● **Work to complete**: Write out exactly the lines running from the one with "poll_until_complete (fun _" to the last line of the entries, keeping both the first and the last.

───

Lemma write_installs config bytes program s r s' : program_of (uc_binary_url config) bytes = Some program ->
  on_files (fi_write (uc_filename config) program) s = (r, s') -> installs config bytes s r s'.
Proof.
  intros Hp. unfold on_files. destruct (fi_write _ program (hp_world s)) as [rw w] eqn:Ew. intros H.
  assert (s' = hp_set_world w s) as -> by (destruct rw; congruence). split; [done|]. simpl.
  split; [intros q Hq; by eapply write_other|]. right. exists program. split; [done|]. intros ->.
  destruct rw as [|[]]; [done|]. apply write_files in Ew. rewrite Ew. apply lookup_insert_eq.
Qed.

Lemma chmod_installs config bytes s s1 r s' : installs config bytes s (inr tt) s1 ->
  on_files (fi_chmod (uc_filename config) 493) s1 = (r, s') -> installs config bytes s r s'.
Proof.
  intros (H1 & H2 & H3). unfold on_files. pose proof (fl_chmod (uc_filename config) 493 (hp_world s1)) as Hc.
  destruct (fi_chmod _ _ (hp_world s1)) as [rc w]. simpl in Hc. intros H.
  assert (s' = hp_set_world w s1) as -> by (destruct rc; congruence). split; [done|]. simpl. rewrite Hc.
  split; [done|]. destruct H3 as [[_ ?]|(p & Hp & Hf)]; [done|]. right. exists p. split; [done|]. intros _. by apply Hf.
Qed.

Lemma extract_spec config archive bytes s r s' : fi_files (hp_world s) !! archive = Some bytes ->
  _extract config archive s = (r, s') -> installs config bytes s r s'.
Proof.
  intros Hb. unfold _extract, mbind, M_bind. unfold on_files at 1. destruct (fi_read archive (hp_world s)) as [[e|b] w] eqn:Er.
  { intros [= <- <-]. apply read_files in Er. split; [done|]. simpl. rewrite Er. split; [done|]. by left. }
  assert (b = bytes) as -> by (apply read_found in Er; congruence). apply read_files in Er.
  assert (forall r s', installs config bytes (hp_set_world w s) r s' -> installs config bytes s r s') as Hs.
  { intros r0 s0. unfold installs. simpl. by rewrite Er. }
  intros H. apply Hs. revert H. unfold program_of, unzip, untar in *.
  destruct (str_eqb (extension (uc_binary_url config)) (u".zip")) eqn:Ez.
  - destruct (zip_members bytes) as [e|members] eqn:Em; [intros [= <- <-]; apply installs_nothing|].
    destruct (zip_program members) as [program|] eqn:Ep; [|intros [= <- <-]; apply installs_nothing].
    apply write_installs. unfold program_of. by rewrite Ez, Em.
  - destruct (List.find _ (ar_members (tar_members bytes))) as [[n [program|]]|] eqn:Em;
      [|intros [= <- <-]; apply installs_nothing..].
    unfold mbind, M_bind. destruct (on_files (fi_write _ program) _) as [rw s1] eqn:Ew.
    apply (write_installs config bytes) in Ew; [|unfold program_of; by rewrite Ez, Em].
    destruct rw as [e|[]]; [by intros [= <- <-]|]. by apply chmod_installs.
Qed.

(** an answer for the archive and one for the signature, genuine together *)
Definition downloaded (config : UpgradeConfig) (binary : list Z) (tr : list (hcall exn)) : Prop :=
  exists signature, answered_with (uc_binary_url config) binary tr /\ answered_with (uc_signature_url config) signature tr /\
    genuine binary signature (uc_public_key config).
(* ===== verification/TableExport.v ===== *)
(** * The record of export times: eds/cmd/import_client.py, eds/cmd/fork.py

    A finished import writes the time of each table's export under a key of the
    tracker, as JSON with RFC 3339 times; the worker reads it back as the cutoff
    of each table, a later import of the same files as its list of tables.

    Moments are microseconds since 1970 in UTC.  The theorem: both readers get
    what the import wrote. *)
From stdpp Require Import base tactics list option numbers sets strings gmap.
From S2P Require Import Prelude PyStr PyDict PyFloat GoJson JsonLoads JsonRoundtrip RfcTime CrdbFile ImportClient Tracker.

Definition TRACKER_TABLE_EXPORT_KEY : pystr := u"table-export".

(** ** Dates of ordinals *)

(** the month and the day of a day of the year, counted from 0 *)
Definition month_of (leap : bool) (n : Z) : Z * Z :=
  let month := Z.shiftr (n + 50) 5 in
  let preceding m := nth (Z.to_nat (m - 1)) [0; 31; 59; 90; 120; 151; 181; 212; 243; 273; 304; 334] 0
                     + (if (2 <? m) && leap then 1 else 0) in
  let month := if n <? preceding month then month - 1 else month in
  (month, n - preceding month + 1).

(** [date.fromordinal] *)
Definition ord2ymd (ordinal : Z) : Z * Z * Z :=
  let n := ordinal - 1 in
  let n400 := n / 146097 in let n := n mod 146097 in
  let n100 := n / 36524 in let n := n mod 36524 in
  let n4 := n / 1461 in let n := n mod 1461 in
  let n1 := n / 365 in let n := n mod 365 in
  let year := n400 * 400 + 1 + n100 * 100 + n4 * 4 + n1 in
  if (n1 =? 4) || (n100 =? 4) then (year - 1, 12, 31)
  else
    let '(month, day) := month_of ((n1 =? 3) && (negb (n4 =? 24) || (n100 =? 3))) n in
    (year, month, day).

(** [_EPOCH + timedelta(microseconds=us)] *)
Definition datetime_of (us : Z) : datetime :=
  let seconds := us / 1000000 in
  let r := seconds mod 86400 in
  let '(y, m, d) := ord2ymd (seconds / 86400 + 719163) in
  mk_dt y m d (r / 3600) (r / 60 mod 60) (r mod 60) (us mod 1000000).

Definition micros_of (t : datetime) : Z := unix_seconds t * 1000000 + dt_micro t.

(** ** RFC 3339 *)

(** [strftime]'s year is not padded; the others have two digits *)
Definition _rfc3339 (us : Z) : pystr :=
  let dt := datetime_of us in
  let s := str_of_nonneg (dt_year dt) ++ u"-" ++ pad 2 (dt_month dt) ++ u"-" ++ pad 2 (dt_day dt) ++ u"T"
           ++ pad 2 (dt_hour dt) ++ u":" ++ pad 2 (dt_minute dt) ++ u":" ++ pad 2 (dt_second dt) in
  (if dt_micro dt =? 0 then s else s ++ rstrip_char 48 (u"." ++ pad 6 (dt_micro dt))) ++ u"Z".

(** the last group of the expression: it may be followed by one newline *)
Definition to_end (s : pystr) : option pystr :=
  if negb (char_in 10 s) then Some s
  else match rsplit_char 10 s with
       | Some (a, []) => if char_in 10 a then None else Some a
       | _ => None
       end.

(** [_FRAC_RE.match]: the text before the dot, which is as long as it can be,
    the digits, and what follows *)
Fixpoint frac_match (s : pystr) : option (pystr * pystr * pystr) :=
  match s with
  | [] => None
  | c :: r =>
      match (if c =? 10 then None else frac_match r) with
      | Some (head, digits, rest) => Some (c :: head, digits, rest)
      | None =>
          rest ← match_template (u"Tdd:dd:dd.") s;
          let '(digits, rest) := span_digits rest in
          match digits with
          | [] => None
          | _ => rest ← to_end rest; Some (take 9 s, digits, rest)
          end
      end
  end.

(** a datetime with a timezone, as its moment, or one without *)
Inductive moment : Type := Aware (us : Z) | Naive (t : datetime).

Definition with_micro (micro : Z) (t : datetime) : datetime :=
  mk_dt (dt_year t) (dt_month t) (dt_day t) (dt_hour t) (dt_minute t) (dt_second t) micro.

(** the offset in minutes; the inner [None] is none *)
Definition iso_offset (s : pystr) : option (option Z) :=
  match s with
  | [] => Some None
  | sign :: r =>
      rest ← match_template (u"dd:dd") r;
      let h := num_at 0 2 r in
      let m := num_at 3 2 r in
      if str_eqb rest [] && ((sign =? 43) || (sign =? 45)) && (h <=? 23) && (m <=? 59)
      then Some (Some (if sign =? 43 then h * 60 + m else - (h * 60 + m))) else None
  end.

Definition iso_fraction (s : pystr) : option (Z * pystr) :=
  match s with
  | 46 :: r => rest ← match_template (u"dddddd") r; Some (num_at 0 6 r, rest)
  | _ => Some (0, s)
  end.

(** a date and a time of the calendar, six digits of a fraction or none, and an
    offset or none: what [datetime.fromisoformat] reads in every version *)
Definition iso_datetime (s : pystr) : option moment :=
  t ← strptime (take 19 s);
  '(micro, r) ← iso_fraction (drop 19 s);
  offset ← iso_offset r;
  let t := with_micro micro t in
  Some (match offset with Some o => Aware (micros_of t - o * 60000000) | None => Naive t end).

Section reading.
(** what [fromisoformat] makes of other texts, which depends on the version of
    the interpreter; [None] is the ValueError *)
Context (other_iso : pystr -> option moment).
(** the moment of a datetime without a timezone, in the local zone *)
Context (local_time : datetime -> Z).

Definition fromisoformat (s : pystr) : option moment :=
  match iso_datetime s with Some m => Some m | None => other_iso s end.

Definition parse_rfc3339 (s : pystr) : option moment :=
  let s := replace_char 90 (u"+00:00") s in
  let s := match frac_match s with
           | Some (head, digits, rest) => head ++ u"." ++ take 6 (digits ++ u"000000") ++ rest
           | None => s
           end in
  fromisoformat s.

(** ** The record *)

(** [TableExportInfo.__gojson__] *)
Definition info_gojson (i : TableExportInfo) : pystr :=
  u"{" ++ dq ++ u"Table" ++ dq ++ u":" ++ _encode_string (ti_table i) ++ u"," ++ dq ++ u"Timestamp" ++ dq ++ u":"
  ++ _encode_string (_rfc3339 (ti_timestamp i)) ++ u"}".

Definition marshal_table_export_info (infos : list TableExportInfo) : pystr :=
  u"[" ++ join (u",") (info_gojson <$> infos) ++ u"]".

(** an exception of a reader, or a value no import writes: a name or a time that
    is not a string *)
Inductive load_error : Type := LoadRaises | LoadOutside.

(** [for item in json.loads(val)] *)
Definition items_of (val : pystr) : load_error + list pyobj :=
  match json_loads opts_default val with
  | Some (PList l) => inr l
  | Some (PStr []) | Some (PDict []) => inr []
  | _ => inl LoadRaises
  end.

(** [item.get("Table", "")] and [item.get("Timestamp")], if that is true *)
Definition item_fields (item : pyobj) : load_error + (pystr * option pystr) :=
  match item with
  | PDict d =>
      let ts := default PNone (dict_get (u"Timestamp") d) in
      match default (PStr []) (dict_get (u"Table") d), ts with
      | PStr table, PStr [] => inr (table, None)
      | PStr table, PStr ts => inr (table, Some ts)
      | PStr table, _ => if truthy ts then inl LoadOutside else inr (table, None)
      | _, _ => inl LoadOutside
      end
  | _ => inl LoadRaises
  end.

Definition load_item (item : pyobj) : load_error + TableExportInfo :=
  match item_fields item with
  | inl e => inl e
  | inr (table, None) => inr (mk_info table 0)
  | inr (table, Some ts) =>
      match parse_rfc3339 ts with
      | Some (Aware us) => inr (mk_info table us)
      | Some (Naive t) => inr (mk_info table (local_time t))
      | None => inl LoadRaises
      end
  end.
Lemma unlisted_tables_forgotten_witness :
  let s := mk_rec (W:=script) [u"customer"] [] [u"order"] (u"job") false (Some [u"order"]) 1 []
             (mk_script [inr (report [])] [] []) in
  exists s', recovery_loop (ImportStages0:=script_stages) example_plan 5 [] 1 s = (inr (Some false), s') /\ rc_imported s' = [u"customer"].
Proof.
  intros s.
  destruct (unlisted_tables_forgotten (ImportStages0:=script_stages) example_plan 5 [] 0 s [u"order"] (report [])
    (mk_script [] [] []) eq_refl eq_refl eq_refl (fun t Ht => False_ind _ (not_elem_of_nil t Ht))) as (s' & E & Hi & _).
  by exists s'.
Defined.

(** the recovery poll returns as soon as one table has failed, with the
    other tables unfinished, and the run takes every table that has not failed
    as ready to be downloaded and loaded, whatever its status. *)
Theorem unfinished_tables_loaded {W} (fetch : pystr -> method W exn ExportJobResponse) (cancelled : W -> bool * W)
    (sleep : W -> W) (fuel : nat) (job_id : pystr) (w w' : W) (job : ExportJobResponse) (imported : list pystr) (t : pystr) :
  fetch job_id w = (inr job, w') -> failed_tables job <> [] ->
  t ∈ job_present job -> t ∉ failed_tables job -> t ∉ imported ->
  poll_until_complete fetch cancelled sleep (S fuel) false job_id w = (inr (Some (Some job)), w') /\
  t ∈ ready_of job (present_of job imported).
Proof.
  intros Hf Hne Ht Hnf Hni. split.
  - rewrite poll_unfold, Hf. simpl. by rewrite bool_decide_eq_false_2.
  - unfold ready_of, present_of. rewrite !list_elem_of_filter. tauto.
Qed.

Lemma unfinished_tables_loaded_witness :
  let job := mk_job false [(u"a", mk_table_data (u"quota") (u"Failed") [] []); (u"b", mk_table_data [] (u"InProgress") [] (u"0"))] in
  poll_until_complete (fun _ w => (inr job, w)) (fun w => (false, w)) (fun w => w) 1 false (u"job") tt
    = (inr (Some (Some job)), tt) /\ u"b" ∈ ready_of job (present_of job []).
Proof.
  intros job. apply (unfinished_tables_loaded (fun _ w => (inr job, w)) (fun w => (false, w)) (fun w => w) 0 (u"job") tt tt job []);
    [reflexivity|discriminate| | |apply not_elem_of_nil].
  - apply (bool_decide_eq_true_1 _). by vm_compute.
  - apply (bool_decide_eq_false_1 _). by vm_compute.
Defined.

───

● **Result of this task**:
  poll_until_complete (fun _ w => (inr job, w)) (fun w => (false, w)) (fun w => w) 1 false (u"job") tt
    = (inr (Some (Some job)), tt) /\ u"b" ∈ ready_of job (present_of job []).
Proof.
  intros job. apply (unfinished_tables_loaded (fun _ w => (inr job, w)) (fun w => (false, w)) (fun w => w) 0 (u"job") tt tt job []);
    [reflexivity|discriminate| | |apply not_elem_of_nil].
  - apply (bool_decide_eq_true_1 _). by vm_compute.
  - apply (bool_decide_eq_false_1 _). by vm_compute.
Defined.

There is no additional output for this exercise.